(** [load_asset], the surface being what pygame loaded and scaled. *)
Definition load_asset (asset_type : AssetType) (surface : Surface) (e : t) : t :=
  mk (assets e ++ [(asset_type, surface)]) (birds e) (pipes e) (score e)
     (networks e) (genomes e) (fitness e) (calls e).

Definition get_assets (e : t) (asset_type : AssetType) : list Surface :=
  map snd (List.filter (fun a => AssetType_eqb (fst a) asset_type) (assets e)).

(** [for i, x in enumerate(get(s)): s = body(i, x, s)], where the body may
    change the list it iterates over: the list iterator keeps an index,
    reads the list as it is when it comes back, and stops when the index is
    out of range.  [n] bounds the number of iterations: [loop_upto] is the
    state after the first [n] iterations, or after the loop when that one
    ends earlier. *)
Fixpoint loop_upto {S A : Type} (get : S -> list A)
    (body : nat -> A -> S -> outcome S) (n i : nat) (s : S) : outcome S :=
  match n with
  | O => Ok s
  | Datatypes.S n' =>
      match get s !! i with
      | None => Ok s
      | Some x => s' <- body i x s ;; loop_upto get body n' (Datatypes.S i) s'
      end
  end.

(** The whole loop.  No body of the engine makes its list longer, so the
    loop is over after as many iterations as the list has elements at the
    start ([loop_upto_more]). *)
Definition for_enumerate {S A : Type} (get : S -> list A)
    (body : nat -> A -> S -> outcome S) (s : S) : outcome S :=
  loop_upto get body (length (get s)) 0 s.
Lemma range_await (m : M Value) (frame : Frame) (k : Value -> M Value)
  (c : Plugin) :
  keepsRange m c ->
  (forall a c1 e1, m c = (returned a, c1, e1) -> inRange c1 ->
                   keepsRange (k a) c1) ->
  keepsRange (await m frame k) c.
Proof.
  intros [H1 H2] Hk. unfold keepsRange, await.
  destruct (m c) as [[[a|w frames] c1] e1] eqn:E; cbn [fst snd] in *.
  - destruct (Hk a c1 e1 eq_refl H1) as [K1 K2].
    destruct (k a c1) as [[r c2] e2]. cbn [fst snd] in *.
    split; [exact K1 | apply Forall_app; split; assumption].
  - split; assumption.
Qed.

Lemma range_get {B : Type} (k : Plugin -> M B) (c : Plugin) :
  keepsRange (k c) c -> keepsRange (bind get k) c.
Proof.
  intros [H1 H2]. unfold keepsRange, bind, get.
  destruct (k c c) as [[r c2] e2]. cbn [fst snd app] in *.
  split; assumption.
Qed.

Lemma inRange_pool (p : list Task) (c : Plugin) :
  inRange (with_pool p c) <-> inRange c.
Proof. destruct c. reflexivity. Qed.

Lemma inRange_keep (w : Wait) (frames : list Frame) (c : Plugin) :
  inRange (keep w frames c) <-> inRange c.
Proof. destruct frames; [reflexivity | apply inRange_pool]. Qed.

Lemma range_fork {A : Type} (m : M A) (c : Plugin) :
  keepsRange m c -> keepsRange (fork m) c.
Proof.
  intros [H1 H2]. unfold keepsRange, fork.
  destruct (m c) as [[[a|w frames] c1] e1]; cbn [fst snd] in *.
  - split; assumption.
  - split; [now apply inRange_keep | assumption].
Qed.
Definition ret {A} (a : A) : M A := fun w => (Ok a, w).

Definition raise {A} (e : exn) : M A := fun w => (Raise e, w).

Definition bind {A B} (m : M A) (f : A -> M B) : M B :=
  fun w => match m w with
           | (Ok a, w') => f a w'
           | (Raise e, w') => (Raise e, w')
           end.

(** [try: m  except Exception as e: h e]. *)
Definition try_except {A} (m : M A) (h : exn -> M A) : M A :=
  fun w => match m w with
           | (Ok a, w') => (Ok a, w')
           | (Raise e, w') => h e w'
           end.

Definition lift {A} (r : res A) : M A := fun w => (r, w).

Definition modify (f : world -> world) : M unit := fun w => (Ok tt, f w).

Definition gets {A} (f : world -> A) : M A := fun w => (Ok (f w), w).

Declare Scope py_scope.
Delimit Scope py_scope with py.
Notation "x <- m ;; k" := (bind m (fun x => k))
  (at level 100, m at next level, right associativity) : py_scope.
Notation "m ;;; k" := (bind m (fun _ => k))
  (at level 100, right associativity) : py_scope.
Local Open Scope py_scope.

(** ** ErrorHandler *)

Definition ERROR_TYPES : list (string * (string * string)) :=
  [ ("ui", ("UI Error", "An error occurred in the interface. Please try again."));
    ("file", ("File Error", "An error occurred during file operation."));
    ("network", ("Network Error", "Could not establish network connection."));
    ("general", ("Error", "An unexpected error occurred. Please restart the application."));
    ("plugin", ("Plugin Error", "An error occurred in a plugin."));
    ("profile", ("Profile Error", "An error occurred with profile operations."));
    ("ai", ("AI Error", "An error occurred with AI services."));
    ("translation", ("Translation Error", "Could not translate the content.")) ].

◆ What is being asked
In the entries above, restate word for word the lines between the one holding "A) (h : exn" and the one holding "Definition modify (f", inclusive, and nothing besides.

◆ Response
Definition try_except {A} (m : M A) (h : exn -> M A) : M A :=
  fun w => match m w with
           | (Ok a, w') => (Ok a, w')
           | (Raise e, w') => h e w'
           end.

Definition lift {A} (r : res A) : M A := fun w => (r, w).

Definition modify (f : world -> world) : M unit := fun w => (Ok tt, f w).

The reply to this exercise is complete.